● Excerpted data
+ + + +
Lemma walk_loop_spec fuel st other b eb D c : (stack_count st < fuel)%nat ->
  let '(evs, o') := walk_events b (effective eb other) (flat_map (fun n => reverse (items n)) st) in
  let '(go, D', c') := run evs D c in
  exists eb', walk_loop fuel st other b eb D c = Ok (go, eb', D', c') /\ (go = true -> effective eb' other = o').
Proof.
  revert st eb D c. induction fuel as [|fuel IH]; intros st eb D c Hlt; [lia|].
  destruct st as [|[ty i|ch] st]; cbn [walk_loop flat_map].
  - cbn. eauto.
  - assert (stack_count st < fuel)%nat as Hst by (rewrite stack_count_cons in Hlt; cbn in Hlt; lia).
    change (reverse (items (LeafNode ty i))) with [i]. cbn [app walk_events].
    destruct (effective eb other) as [o|] eqn:Eo; unfold effective in Eo; rewrite Eo.
    + destruct (item_key i =? item_key o)%N.
      * specialize (IH st true). cbn [effective] in IH. destruct (walk_events _ None _) as [evs o'] eqn:Ew.
        case_bool_decide; cbn [app run fst snd]; [by apply (IH D c)|].
        destruct (_ <=? _)%Z; [by eexists|]. by apply IH.
      * specialize (IH st eb). unfold effective in IH. rewrite Eo in IH. destruct (walk_events _ (Some o) _) as [evs o'] eqn:Ew.
        cbn [run fst snd]. destruct (_ <=? _)%Z; [by eexists|]. by apply IH.
    + specialize (IH st eb). unfold effective in IH. rewrite Eo in IH. destruct (walk_events _ None _) as [evs o'] eqn:Ew.
      cbn [run fst snd]. destruct (_ <=? _)%Z; [by eexists|]. by apply IH.
  - specialize (IH (reverse (omap id ch) ++ st) eb D c). rewrite flat_map_app, items_reverse in IH. apply IH.
    rewrite stack_count_app. pose proof (stack_count_children ch). rewrite stack_count_cons in Hlt. lia.
Qed.

Lemma walkBranch_spec n other b D c : walkBranch n other b D c = Ok (run (branch_events b other (reverse (items n))) D c).
Proof.
  unfold walkBranch, branch_events. set (eb := match other with Some _ => false | None => true end).
  pose proof (walk_loop_spec (S (node_count n)) [n] other b eb D c) as Hs.
  assert (effective eb other = other) as Ee by (unfold eb; by destruct other).
  cbn [flat_map] in Hs. rewrite app_nil_r, Ee in Hs. destruct (walk_events _ _ _) as [evs o'].
  rewrite run_app. destruct (run evs D c) as [[go D'] c'].
  destruct Hs as (eb' & -> & Ho); [rewrite stack_count_cons; unfold stack_count; cbn; lia|]. cbn [mbind result_bind].
  destruct go; cbn [negb]; [|done]. specialize (Ho eq_refl). unfold effective in Ho. rewrite Ho.
  destruct o' as [x|]; [|done]. cbn. by destruct (_ <=? _)%Z.
Qed.

(** ** Lookups in a tree *)

Definition look (n : node) (k : N) : option item := imap (items n) !! k.
Definition olook (o : option node) (k : N) : option item := match o with Some n => look n k | None => None end.

Section lookups.
Context {ty : SHAMapNodeType}.

Lemma wf_nodup d p (n : node) : wf ty d p n -> NoDup (item_key <$> items n).
Proof.
  intros Hs%wf_sorted. induction Hs as [|x l Hs IH Hall]; cbn; [apply NoDup_nil_2|]. apply NoDup_cons. split; [|done].
  rewrite Forall_forall in Hall. intros (y & Hk & Hy)%list_elem_of_fmap. specialize (Hall y Hy). unfold item_lt in Hall. lia.
Qed.
Lemma look_some d p n k i : wf ty d p n -> look n k = Some i <-> i ∈ items n /\ item_key i = k.
Proof. intros Hwf. apply imap_some. by eapply wf_nodup. Qed.
Lemma look_pre d p n k i : wf ty d p n -> look n k = Some i -> pre k d = p.
Proof. intros Hwf Hi. apply (look_some _ _ _ _ _ Hwf) in Hi as [Hi <-]. by eapply wf_keys. Qed.

Lemma child_wf d p (ch : list (option node)) j c : wf ty d p (InnerNode ch) -> getChild ch j = Some c ->
  wf ty (d + 1) (16 * p + N.of_nat j) c.
Proof. intros Hwf. inversion Hwf; subst. auto. Qed.
Lemma olook_nib d p ch j k i : wf ty d p (InnerNode ch) -> olook (getChild ch j) k = Some i -> nib k d = N.of_nat j.
Proof.
  intros Hwf. destruct (getChild ch j) as [c|] eqn:Ec; [|done]. intros Hi.
  apply (look_some _ _ _ _ _ (child_wf _ _ _ _ _ Hwf Ec)) in Hi as [Hi <-]. by eapply wf_nib.
Qed.
Lemma look_child d p ch k : wf ty d p (InnerNode ch) ->
  look (InnerNode ch) k = olook (getChild ch (N.to_nat (nib k d))) k.
Proof.
  intros Hwf. apply option_eq. intros i. rewrite (look_some _ _ _ _ _ Hwf). split.
  - intros [Hi <-]. destruct (elem_of_branch _ _ _ _ _ Hwf Hi) as (c & Ec & Hic). rewrite Ec. cbn.
    by apply (look_some _ _ _ _ _ (child_wf _ _ _ _ _ Hwf Ec)).
  - destruct (getChild ch _) as [c|] eqn:Ec; [|done]. cbn. intros Hi.
    apply (look_some _ _ _ _ _ (child_wf _ _ _ _ _ Hwf Ec)) in Hi as [Hi Hk]. split; [|done]. by eapply elem_of_child.
Qed.
(* ===== verification/SHAMapWalk.v ===== *)
(** * Looking for missing nodes

    [SHAMap::walkMap] and [walkMapParallel] (SHAMapDelta.cpp) with
    [descendNoStore] (SHAMap.cpp): which nodes of a map are neither in memory
    nor, for a map backed by the store, in the store.  The workers of the
    parallel walk are interleaved step by step; what they share is touched
    under a lock, in one step. *)

From S2P Require Import Prelude.
From stdpp Require Import relations.
Local Open Scope nat_scope.

(** ** Trees with nodes that are not at hand *)

Inductive Place (A : Type) : Type :=
| EmptyBranch
| Loaded (a : A)
| Stored (h : N) (a : A)
| Missing (h : N).
#[global] Arguments EmptyBranch {A}. #[global] Arguments Loaded {A}. #[global] Arguments Stored {A}. #[global] Arguments Missing {A}.

Inductive PNode : Type := PLeaf | PInner (ch : list (Place PNode)).
Abbreviation Branches := (list (Place PNode)).

Definition isInner (n : PNode) : bool := match n with PInner _ => true | PLeaf => false end.

Section walk.
Context (backed_ : bool).

(** What is not in memory is fetched, and to be had or an exception, if the
    map is backed by the store. *)
Definition descendNoStore (c : Place PNode) : result (option PNode) :=
  match c with
  | Loaded n => Ok (Some n)
  | Stored _ n => Ok (if backed_ then Some n else None)
  | Missing _ => if backed_ then Throw "SHAMapMissingNode" else Ok None
  | EmptyBranch => Ok None
  end.

(** A branch is passed over, followed or reported. *)
Inductive Look : Type := Pass | Follow (ch : Branches) | Report (h : N).
Definition look_at (c : Place PNode) : result Look :=
  match c with
  | EmptyBranch => Ok Pass
  | Loaded _ => nextNode ← descendNoStore c;
      Ok match nextNode with Some (PInner ch) => Follow ch | _ => Pass end
  | Stored h _ | Missing h => nextNode ← descendNoStore c;
      Ok match nextNode with Some (PInner ch) => Follow ch | Some PLeaf => Pass | None => Report h end
  end.

(** ** [walkMap] *)

Fixpoint walk_branches (ch : Branches) (nodeStack : list Branches) (missingNodes : list N) (maxMissing : Z)
    : result (bool * list Branches * list N * Z) :=
  match ch with
  | [] => Ok (true, nodeStack, missingNodes, maxMissing)
  | c :: ch =>
      l ← look_at c;
      match l with
      | Pass => walk_branches ch nodeStack missingNodes maxMissing
      | Follow next => walk_branches ch (next :: nodeStack) missingNodes maxMissing
      | Report h =>
          let missingNodes := missingNodes ++ [h] in
          let maxMissing := (maxMissing - 1)%Z in
          if (maxMissing <=? 0)%Z then Ok (false, nodeStack, missingNodes, maxMissing)
          else walk_branches ch nodeStack missingNodes maxMissing
      end
  end.

Fixpoint walkMap_loop (fuel : nat) (nodeStack : list Branches) (missingNodes : list N) (maxMissing : Z) : result (list N) :=
  match fuel with
  | O => Throw "out of fuel"
  | S fuel =>
      match nodeStack with
      | [] => Ok missingNodes
      | ch :: nodeStack =>
          '(go, nodeStack, missingNodes, maxMissing) ← walk_branches ch nodeStack missingNodes maxMissing;
          if (go : bool) then walkMap_loop fuel nodeStack missingNodes maxMissing else Ok missingNodes
      end
  end.

Fixpoint place_count (n : PNode) : nat :=
  match n with
  | PLeaf => 1
  | PInner ch => S (list_sum (map (fun c => S match c with Loaded n | Stored _ n => place_count n | _ => 0 end) ch))
  end.

Definition walkMap (root : PNode) (missingNodes : list N) (maxMissing : Z) : result (list N) :=
  match root with
  | PLeaf => Ok missingNodes
  | PInner ch => walkMap_loop (S (place_count root)) [ch] missingNodes maxMissing
  end.

(** ** [walkMapParallel] *)

(** A worker in the middle of a node, with the nodes it has yet to visit. *)
Record Worker : Type := mkWorker { w_branches : Branches; w_stack : list Branches }.
Record Shared : Type := mkShared { s_missing : list N; s_max : Z; s_exceptions : list string }.

Definition worker_step (w : Worker) (s : Shared) : option Worker * Shared :=
  match w_branches w with
  | [] => (match w_stack w with [] => None | ch :: st => Some (mkWorker ch st) end, s)
  | c :: rest =>
      match look_at c with
      | Throw e => (None, mkShared (s_missing s) (s_max s) (s_exceptions s ++ [e]))
      | Ok Pass => (Some (mkWorker rest (w_stack w)), s)
      | Ok (Follow next) => (Some (mkWorker rest (next :: w_stack w)), s)
      | Ok (Report h) =>
          let maxMissing := (s_max s - 1)%Z in
          (if (maxMissing <=? 0)%Z then None else Some (mkWorker rest (w_stack w)),
           mkShared (s_missing s ++ [h]) maxMissing (s_exceptions s))
      end
  end.

(** Any worker that has not returned goes on. *)
Inductive workers_step : relation (list (option Worker) * Shared) :=
| worker_goes pool s i w : pool !! i = Some (Some w) ->
    workers_step (pool, s) (<[i := (worker_step w s).1]> pool, (worker_step w s).2).

Definition topChildren (ch : Branches) : result (list (option PNode)) :=
  foldr (fun c r => n ← descendNoStore c; l ← r; Ok (n :: l)) (Ok []) ch.

Definition start_workers (tops : list (option PNode)) : list (option Worker) :=
  omap (fun t => match t with Some (PInner ch) => Some (Some (mkWorker [] [ch])) | _ => None end) tops.

(** What it may return and leave in [missingNodes]. *)
Inductive walkMapParallel (root : PNode) (missingNodes : list N) (maxMissing : Z) : result (bool * list N) -> Prop :=
| walk_leaf : root = PLeaf -> walkMapParallel root missingNodes maxMissing (Ok (false, missingNodes))
| walk_throws ch e : root = PInner ch -> topChildren ch = Throw e -> walkMapParallel root missingNodes maxMissing (Throw e)
| walk_joined ch tops pool s : root = PInner ch -> topChildren ch = Ok tops ->
    rtc workers_step (start_workers tops, mkShared missingNodes maxMissing []) (pool, s) ->
    Forall (fun w => w = None) pool ->
    walkMapParallel root missingNodes maxMissing (Ok (bool_decide (s_exceptions s = []), s_missing s)).
End walk.

(** ** [Ledger::walkLedger] *)

(** A map of a ledger: its tree, whether it is backed, and whether its root is
    neither at hand nor to be fetched although the header names it. *)
Record LedgerMap : Type := mkLedgerMap { lm_root : PNode; lm_backed : bool; lm_unfetched : bool; lm_hash : N }.

Definition missing_in (m : LedgerMap) : result (list N) :=
  if lm_unfetched m then Ok [lm_hash m] else walkMap (lm_backed m) (lm_root m) [] 32.

Inductive walkLedger (stateMap_ txMap_ : LedgerMap) (parallel : bool) : result bool -> Prop :=
| walk_in_parallel r : lm_unfetched stateMap_ = false -> parallel = true ->
    walkMapParallel (lm_backed stateMap_) (lm_root stateMap_) [] 32 r ->
    walkLedger stateMap_ txMap_ parallel ('(ok, _) ← r; Ok ok)
| walk_both : lm_unfetched stateMap_ = true \/ parallel = false ->
    walkLedger stateMap_ txMap_ parallel
      (missingNodes1 ← missing_in stateMap_;
       missingNodes2 ← missing_in txMap_;
       Ok (bool_decide (missingNodes1 = []) && bool_decide (missingNodes2 = []))).
(* ===== verification/SHAMapSyncSpec.v ===== *)
(** * Trees that are being acquired are parts of the tree

    A tree whose nodes have the hashes their parents name is a part of the
    one tree with its root hash.  Adding nodes keeps it so; then the places of
    nodes, and the marks of those that have everything below them. *)

From S2P Require Import Prelude LedgerEntry Serializer SHAMapNodeID SHAMap SHAMapSpec SHAMapHash SHAMapProof SHAMapSync.
Local Open Scope N_scope.

Section part.
Context `{Digest}.
Abbreviation node := (SHAMapTreeNode Blob).

(** ** Parts *)

Inductive part : YNode -> node -> Prop :=
| part_leaf ty item : part (YLeaf ty item) (LeafNode ty item)
| part_inner bs gen ch :
    length bs = length ch ->
    (forall i, branch (YInner bs gen) i = None <-> getChild ch i = None) ->
    (forall i h o c, branch (YInner bs gen) i = Some (h, o) -> getChild ch i = Some c -> h = node_hash c) ->
    (forall i h y c, branch (YInner bs gen) i = Some (h, Some y) -> getChild ch i = Some c -> part y c) ->
    part (YInner bs gen) (InnerNode ch).

(** No branch is set with the hash zero. *)
Definition regular (n : StoredNode) : Prop :=
  match n with SInner bs => Forall (fun b => b <> Some 0) bs | SLeaf _ _ => True end.

Inductive consistent : YNode -> Prop :=
| cons_leaf ty item : parsed (SLeaf ty item) -> consistent (YLeaf ty item)
| cons_inner bs gen :
    parsed (stored (YInner bs gen)) -> regular (stored (YInner bs gen)) ->
    (forall i h y, branch (YInner bs gen) i = Some (h, Some y) -> yhash y = h) ->
    (forall i h y, branch (YInner bs gen) i = Some (h, Some y) -> consistent y) ->
    consistent (YInner bs gen).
+ + + +
● Task objective
Only lines holding the word "else" belong in the answer; copy all of them from the records.

● Your response
  | Stored _ n => Ok (if backed_ then Some n else None)
  | Missing _ => if backed_ then Throw "SHAMapMissingNode" else Ok None
          else walk_branches ch nodeStack missingNodes maxMissing
          if (go : bool) then walkMap_loop fuel nodeStack missingNodes maxMissing else Ok missingNodes
          (if (maxMissing <=? 0)%Z then None else Some (mkWorker rest (w_stack w)),
  if lm_unfetched m then Ok [lm_hash m] else walkMap (lm_backed m) (lm_root m) [] 32.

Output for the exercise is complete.